Instructions to follow
From the line containing "(** A macro" down to the line containing "Definition log_at (l" in the records below, reproduce every line exactly, ends included, and omit all others.

The data
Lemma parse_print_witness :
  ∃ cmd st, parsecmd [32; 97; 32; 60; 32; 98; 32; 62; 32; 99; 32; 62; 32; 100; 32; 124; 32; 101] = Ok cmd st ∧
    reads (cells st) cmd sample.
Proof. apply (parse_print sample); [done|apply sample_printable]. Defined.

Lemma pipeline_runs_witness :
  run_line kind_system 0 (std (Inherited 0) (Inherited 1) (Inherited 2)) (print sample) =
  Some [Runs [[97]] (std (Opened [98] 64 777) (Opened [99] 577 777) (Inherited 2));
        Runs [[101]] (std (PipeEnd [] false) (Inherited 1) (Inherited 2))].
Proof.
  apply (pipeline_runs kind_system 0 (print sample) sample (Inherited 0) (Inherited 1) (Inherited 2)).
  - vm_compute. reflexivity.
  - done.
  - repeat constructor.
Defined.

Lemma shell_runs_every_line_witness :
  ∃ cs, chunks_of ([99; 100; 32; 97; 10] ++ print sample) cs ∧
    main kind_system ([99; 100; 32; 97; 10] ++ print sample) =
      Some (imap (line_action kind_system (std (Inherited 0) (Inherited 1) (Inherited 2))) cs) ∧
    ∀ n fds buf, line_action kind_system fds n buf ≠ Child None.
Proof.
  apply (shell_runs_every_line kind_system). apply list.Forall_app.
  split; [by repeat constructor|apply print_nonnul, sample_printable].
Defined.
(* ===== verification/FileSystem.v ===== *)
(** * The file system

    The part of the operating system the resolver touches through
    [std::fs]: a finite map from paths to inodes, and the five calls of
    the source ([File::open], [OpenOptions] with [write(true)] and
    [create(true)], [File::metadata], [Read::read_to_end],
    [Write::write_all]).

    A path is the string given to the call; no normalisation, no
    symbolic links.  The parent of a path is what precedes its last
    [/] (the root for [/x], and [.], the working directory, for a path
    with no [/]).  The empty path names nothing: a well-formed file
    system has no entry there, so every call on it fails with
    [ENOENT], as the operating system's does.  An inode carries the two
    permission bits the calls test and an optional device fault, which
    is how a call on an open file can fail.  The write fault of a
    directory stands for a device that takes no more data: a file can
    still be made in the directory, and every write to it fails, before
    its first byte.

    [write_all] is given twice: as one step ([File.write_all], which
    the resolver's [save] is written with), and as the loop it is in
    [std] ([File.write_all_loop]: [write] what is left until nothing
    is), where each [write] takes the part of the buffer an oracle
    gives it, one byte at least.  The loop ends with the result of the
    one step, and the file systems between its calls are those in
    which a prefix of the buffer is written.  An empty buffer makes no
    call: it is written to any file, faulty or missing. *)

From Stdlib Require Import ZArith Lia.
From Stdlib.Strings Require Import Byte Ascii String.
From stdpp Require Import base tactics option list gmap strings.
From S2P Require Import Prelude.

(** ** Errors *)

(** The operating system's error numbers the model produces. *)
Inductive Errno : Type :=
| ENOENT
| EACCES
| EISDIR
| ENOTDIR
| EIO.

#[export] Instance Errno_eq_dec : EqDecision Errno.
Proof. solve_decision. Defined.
--
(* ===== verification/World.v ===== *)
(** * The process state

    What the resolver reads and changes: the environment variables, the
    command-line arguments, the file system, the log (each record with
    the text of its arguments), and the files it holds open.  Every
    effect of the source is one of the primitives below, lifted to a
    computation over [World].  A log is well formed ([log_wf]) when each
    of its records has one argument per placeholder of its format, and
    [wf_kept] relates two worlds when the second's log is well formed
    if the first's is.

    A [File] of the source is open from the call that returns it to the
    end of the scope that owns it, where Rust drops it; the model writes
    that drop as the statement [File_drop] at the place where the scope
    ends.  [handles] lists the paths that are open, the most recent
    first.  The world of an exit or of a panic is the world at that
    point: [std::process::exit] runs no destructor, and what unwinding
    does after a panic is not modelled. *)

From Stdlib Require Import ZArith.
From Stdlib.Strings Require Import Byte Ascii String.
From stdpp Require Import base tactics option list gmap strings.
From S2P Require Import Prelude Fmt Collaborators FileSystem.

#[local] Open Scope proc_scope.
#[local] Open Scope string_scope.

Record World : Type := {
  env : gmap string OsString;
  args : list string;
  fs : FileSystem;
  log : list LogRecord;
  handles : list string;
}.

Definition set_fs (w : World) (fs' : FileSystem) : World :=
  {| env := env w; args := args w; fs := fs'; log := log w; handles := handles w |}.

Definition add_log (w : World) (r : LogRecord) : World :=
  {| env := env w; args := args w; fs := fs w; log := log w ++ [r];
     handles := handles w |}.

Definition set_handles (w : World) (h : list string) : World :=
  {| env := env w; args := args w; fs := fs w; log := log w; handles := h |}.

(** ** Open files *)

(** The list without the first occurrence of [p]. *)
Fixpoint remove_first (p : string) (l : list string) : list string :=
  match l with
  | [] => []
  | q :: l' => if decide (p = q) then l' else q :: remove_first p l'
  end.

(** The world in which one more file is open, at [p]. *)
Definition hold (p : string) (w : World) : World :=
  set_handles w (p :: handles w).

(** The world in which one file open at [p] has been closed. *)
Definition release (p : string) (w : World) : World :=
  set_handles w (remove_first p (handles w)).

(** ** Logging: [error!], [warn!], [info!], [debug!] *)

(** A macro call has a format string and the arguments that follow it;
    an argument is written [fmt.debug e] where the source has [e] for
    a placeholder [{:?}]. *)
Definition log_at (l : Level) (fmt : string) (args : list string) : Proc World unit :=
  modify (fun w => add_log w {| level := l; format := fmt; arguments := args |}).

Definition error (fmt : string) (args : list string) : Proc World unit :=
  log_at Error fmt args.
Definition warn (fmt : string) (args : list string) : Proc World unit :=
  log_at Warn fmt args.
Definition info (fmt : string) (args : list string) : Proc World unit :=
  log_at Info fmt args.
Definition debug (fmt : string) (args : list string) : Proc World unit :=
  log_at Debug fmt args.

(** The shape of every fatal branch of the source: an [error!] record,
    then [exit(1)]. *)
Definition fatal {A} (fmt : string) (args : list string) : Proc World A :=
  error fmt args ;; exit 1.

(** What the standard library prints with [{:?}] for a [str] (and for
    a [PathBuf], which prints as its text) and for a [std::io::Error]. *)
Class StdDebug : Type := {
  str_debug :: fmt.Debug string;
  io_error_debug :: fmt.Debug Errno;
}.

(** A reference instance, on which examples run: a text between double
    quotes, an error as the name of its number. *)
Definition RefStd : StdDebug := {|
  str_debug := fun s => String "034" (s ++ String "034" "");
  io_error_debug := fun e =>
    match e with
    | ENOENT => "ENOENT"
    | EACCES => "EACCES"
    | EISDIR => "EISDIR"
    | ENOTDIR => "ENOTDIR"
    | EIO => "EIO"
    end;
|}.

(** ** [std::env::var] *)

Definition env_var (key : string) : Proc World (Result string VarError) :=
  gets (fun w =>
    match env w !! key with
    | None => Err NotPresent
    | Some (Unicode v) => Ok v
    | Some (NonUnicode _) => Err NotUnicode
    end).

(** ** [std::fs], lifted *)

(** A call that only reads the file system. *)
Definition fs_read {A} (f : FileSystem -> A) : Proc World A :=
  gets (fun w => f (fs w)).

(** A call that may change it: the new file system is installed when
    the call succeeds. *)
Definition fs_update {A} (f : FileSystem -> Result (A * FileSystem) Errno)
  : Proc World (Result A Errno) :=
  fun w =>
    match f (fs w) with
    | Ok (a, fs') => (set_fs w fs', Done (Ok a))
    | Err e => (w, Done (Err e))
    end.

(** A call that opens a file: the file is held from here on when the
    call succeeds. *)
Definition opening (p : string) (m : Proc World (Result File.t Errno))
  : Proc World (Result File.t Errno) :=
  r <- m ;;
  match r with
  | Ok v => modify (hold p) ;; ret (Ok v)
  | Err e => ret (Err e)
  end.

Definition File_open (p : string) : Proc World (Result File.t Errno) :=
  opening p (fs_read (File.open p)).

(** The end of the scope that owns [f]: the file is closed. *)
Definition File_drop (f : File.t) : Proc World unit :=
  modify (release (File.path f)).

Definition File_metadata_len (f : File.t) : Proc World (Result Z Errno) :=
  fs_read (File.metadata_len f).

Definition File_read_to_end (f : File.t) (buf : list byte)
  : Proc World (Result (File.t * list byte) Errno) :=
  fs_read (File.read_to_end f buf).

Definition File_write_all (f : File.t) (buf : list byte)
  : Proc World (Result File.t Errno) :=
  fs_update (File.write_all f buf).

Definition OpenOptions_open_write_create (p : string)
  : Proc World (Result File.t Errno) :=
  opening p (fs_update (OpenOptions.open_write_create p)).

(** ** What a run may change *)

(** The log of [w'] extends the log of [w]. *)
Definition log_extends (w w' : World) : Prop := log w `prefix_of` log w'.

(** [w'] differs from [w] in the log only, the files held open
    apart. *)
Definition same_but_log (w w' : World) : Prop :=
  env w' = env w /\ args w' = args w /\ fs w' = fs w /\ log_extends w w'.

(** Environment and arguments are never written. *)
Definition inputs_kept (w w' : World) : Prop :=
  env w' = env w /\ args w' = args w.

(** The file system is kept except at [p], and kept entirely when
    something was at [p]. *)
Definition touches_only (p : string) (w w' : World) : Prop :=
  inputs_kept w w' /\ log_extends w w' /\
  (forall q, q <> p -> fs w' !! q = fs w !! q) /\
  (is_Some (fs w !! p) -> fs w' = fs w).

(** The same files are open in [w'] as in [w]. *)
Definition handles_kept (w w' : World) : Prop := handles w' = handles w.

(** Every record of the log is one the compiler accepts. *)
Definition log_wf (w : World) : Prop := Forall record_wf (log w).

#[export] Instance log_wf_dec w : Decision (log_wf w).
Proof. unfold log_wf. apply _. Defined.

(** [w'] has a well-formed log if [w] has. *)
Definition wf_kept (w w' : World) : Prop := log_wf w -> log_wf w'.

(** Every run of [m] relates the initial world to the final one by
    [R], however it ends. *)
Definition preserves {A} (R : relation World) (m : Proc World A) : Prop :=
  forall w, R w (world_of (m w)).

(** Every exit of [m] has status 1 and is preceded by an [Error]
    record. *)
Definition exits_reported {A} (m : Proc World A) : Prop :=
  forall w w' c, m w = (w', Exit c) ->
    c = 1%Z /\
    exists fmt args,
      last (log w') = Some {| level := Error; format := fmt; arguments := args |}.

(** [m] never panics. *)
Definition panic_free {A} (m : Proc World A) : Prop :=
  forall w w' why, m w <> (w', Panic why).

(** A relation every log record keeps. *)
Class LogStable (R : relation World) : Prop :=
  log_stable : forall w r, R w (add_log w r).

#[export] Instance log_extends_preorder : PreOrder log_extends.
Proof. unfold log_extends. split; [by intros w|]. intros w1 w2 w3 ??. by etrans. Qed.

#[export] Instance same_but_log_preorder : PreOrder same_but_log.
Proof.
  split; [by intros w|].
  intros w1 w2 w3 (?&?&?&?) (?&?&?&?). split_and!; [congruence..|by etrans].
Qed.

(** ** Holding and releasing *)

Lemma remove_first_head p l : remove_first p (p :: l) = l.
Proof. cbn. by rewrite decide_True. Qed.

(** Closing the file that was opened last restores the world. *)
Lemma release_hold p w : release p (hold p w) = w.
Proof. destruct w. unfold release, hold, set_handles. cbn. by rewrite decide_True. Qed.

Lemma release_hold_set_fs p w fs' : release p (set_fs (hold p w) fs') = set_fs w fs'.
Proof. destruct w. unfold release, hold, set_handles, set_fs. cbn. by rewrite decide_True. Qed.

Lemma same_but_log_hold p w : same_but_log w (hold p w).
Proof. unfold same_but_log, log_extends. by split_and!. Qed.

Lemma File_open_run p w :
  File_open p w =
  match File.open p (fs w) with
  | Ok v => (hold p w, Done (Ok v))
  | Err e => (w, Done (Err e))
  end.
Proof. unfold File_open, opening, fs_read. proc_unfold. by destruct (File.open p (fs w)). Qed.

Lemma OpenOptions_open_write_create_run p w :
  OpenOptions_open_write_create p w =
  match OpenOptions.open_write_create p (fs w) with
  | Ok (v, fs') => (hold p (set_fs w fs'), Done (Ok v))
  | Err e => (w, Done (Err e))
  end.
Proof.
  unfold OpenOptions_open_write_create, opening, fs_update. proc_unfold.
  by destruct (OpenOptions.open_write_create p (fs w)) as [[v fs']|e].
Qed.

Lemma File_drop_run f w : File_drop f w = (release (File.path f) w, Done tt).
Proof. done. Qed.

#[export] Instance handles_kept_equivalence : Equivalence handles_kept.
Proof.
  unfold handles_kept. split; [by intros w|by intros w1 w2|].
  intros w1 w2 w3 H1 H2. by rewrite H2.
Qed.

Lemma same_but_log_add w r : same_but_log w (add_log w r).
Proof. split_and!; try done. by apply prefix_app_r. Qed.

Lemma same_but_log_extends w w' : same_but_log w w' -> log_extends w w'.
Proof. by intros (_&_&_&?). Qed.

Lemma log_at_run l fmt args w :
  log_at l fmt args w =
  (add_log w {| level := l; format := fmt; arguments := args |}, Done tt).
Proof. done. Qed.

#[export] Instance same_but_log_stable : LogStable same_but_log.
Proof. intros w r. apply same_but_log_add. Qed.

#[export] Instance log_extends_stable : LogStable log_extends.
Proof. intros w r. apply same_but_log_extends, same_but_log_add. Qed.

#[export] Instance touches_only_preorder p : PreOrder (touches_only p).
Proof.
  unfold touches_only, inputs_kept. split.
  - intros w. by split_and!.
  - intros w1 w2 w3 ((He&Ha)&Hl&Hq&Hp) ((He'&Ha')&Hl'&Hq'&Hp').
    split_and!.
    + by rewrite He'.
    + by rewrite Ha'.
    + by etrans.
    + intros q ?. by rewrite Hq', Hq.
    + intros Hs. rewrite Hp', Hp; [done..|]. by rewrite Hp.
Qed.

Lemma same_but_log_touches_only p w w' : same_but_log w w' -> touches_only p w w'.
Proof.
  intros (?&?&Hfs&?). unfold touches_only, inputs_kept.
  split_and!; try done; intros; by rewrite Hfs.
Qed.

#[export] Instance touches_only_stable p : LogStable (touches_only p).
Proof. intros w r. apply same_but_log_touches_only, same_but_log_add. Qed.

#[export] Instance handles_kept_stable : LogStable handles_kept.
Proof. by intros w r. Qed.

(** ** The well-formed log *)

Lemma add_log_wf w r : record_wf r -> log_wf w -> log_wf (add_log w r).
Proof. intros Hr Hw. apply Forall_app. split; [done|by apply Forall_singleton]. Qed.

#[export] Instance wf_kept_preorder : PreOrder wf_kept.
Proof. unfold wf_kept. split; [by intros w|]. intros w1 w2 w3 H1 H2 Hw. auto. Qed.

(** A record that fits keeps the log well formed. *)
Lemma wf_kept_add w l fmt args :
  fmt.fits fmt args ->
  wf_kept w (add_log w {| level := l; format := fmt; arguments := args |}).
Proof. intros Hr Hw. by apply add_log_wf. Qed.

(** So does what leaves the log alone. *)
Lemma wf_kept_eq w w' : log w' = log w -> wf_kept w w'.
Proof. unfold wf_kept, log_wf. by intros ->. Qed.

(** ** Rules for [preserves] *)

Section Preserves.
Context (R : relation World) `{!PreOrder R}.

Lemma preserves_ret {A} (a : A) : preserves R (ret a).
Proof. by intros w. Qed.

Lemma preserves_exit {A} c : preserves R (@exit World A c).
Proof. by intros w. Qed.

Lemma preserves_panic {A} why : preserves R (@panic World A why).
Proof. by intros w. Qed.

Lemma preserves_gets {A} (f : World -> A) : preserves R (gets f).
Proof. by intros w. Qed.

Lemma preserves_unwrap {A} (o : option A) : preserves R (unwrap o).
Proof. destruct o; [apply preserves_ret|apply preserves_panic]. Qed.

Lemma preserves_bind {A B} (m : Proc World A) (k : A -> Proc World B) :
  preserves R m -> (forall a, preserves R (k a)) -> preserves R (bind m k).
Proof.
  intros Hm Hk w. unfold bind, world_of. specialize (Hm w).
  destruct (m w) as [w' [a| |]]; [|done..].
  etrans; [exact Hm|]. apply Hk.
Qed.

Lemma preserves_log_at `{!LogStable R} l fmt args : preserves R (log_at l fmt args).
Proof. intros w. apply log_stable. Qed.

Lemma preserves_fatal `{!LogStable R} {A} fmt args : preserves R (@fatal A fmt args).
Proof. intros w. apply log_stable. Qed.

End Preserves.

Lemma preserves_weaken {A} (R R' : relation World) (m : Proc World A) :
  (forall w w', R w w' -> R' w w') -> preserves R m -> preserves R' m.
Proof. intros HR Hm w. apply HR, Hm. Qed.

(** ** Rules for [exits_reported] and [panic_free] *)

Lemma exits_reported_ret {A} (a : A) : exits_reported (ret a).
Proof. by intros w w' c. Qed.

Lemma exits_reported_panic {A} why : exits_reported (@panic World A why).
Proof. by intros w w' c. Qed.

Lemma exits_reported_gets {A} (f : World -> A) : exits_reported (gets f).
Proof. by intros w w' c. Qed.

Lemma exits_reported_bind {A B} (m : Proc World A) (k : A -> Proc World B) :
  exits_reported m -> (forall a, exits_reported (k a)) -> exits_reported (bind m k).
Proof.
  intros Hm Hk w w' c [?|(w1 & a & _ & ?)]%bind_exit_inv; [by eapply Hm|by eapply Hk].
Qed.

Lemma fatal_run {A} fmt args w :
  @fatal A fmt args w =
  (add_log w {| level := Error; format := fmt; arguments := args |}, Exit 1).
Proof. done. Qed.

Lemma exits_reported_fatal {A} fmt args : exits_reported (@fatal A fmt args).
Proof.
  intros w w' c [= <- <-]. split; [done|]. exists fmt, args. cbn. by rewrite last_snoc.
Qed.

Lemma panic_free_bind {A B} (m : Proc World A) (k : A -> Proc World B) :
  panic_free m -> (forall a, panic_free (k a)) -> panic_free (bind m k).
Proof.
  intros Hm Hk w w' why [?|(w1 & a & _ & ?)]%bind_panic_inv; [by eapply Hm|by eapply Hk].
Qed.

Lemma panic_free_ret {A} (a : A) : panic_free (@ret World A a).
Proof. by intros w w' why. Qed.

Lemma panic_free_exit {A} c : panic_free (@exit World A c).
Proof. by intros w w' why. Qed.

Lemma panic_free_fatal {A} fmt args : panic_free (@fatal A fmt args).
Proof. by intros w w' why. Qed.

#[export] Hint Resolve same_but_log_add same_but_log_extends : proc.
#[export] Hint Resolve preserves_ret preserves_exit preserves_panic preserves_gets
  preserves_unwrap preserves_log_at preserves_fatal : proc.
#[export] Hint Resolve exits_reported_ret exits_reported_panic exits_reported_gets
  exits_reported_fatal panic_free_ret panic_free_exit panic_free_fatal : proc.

Reply
(** A macro call has a format string and the arguments that follow it;
    an argument is written [fmt.debug e] where the source has [e] for
    a placeholder [{:?}]. *)
Definition log_at (l : Level) (fmt : string) (args : list string) : Proc World unit :=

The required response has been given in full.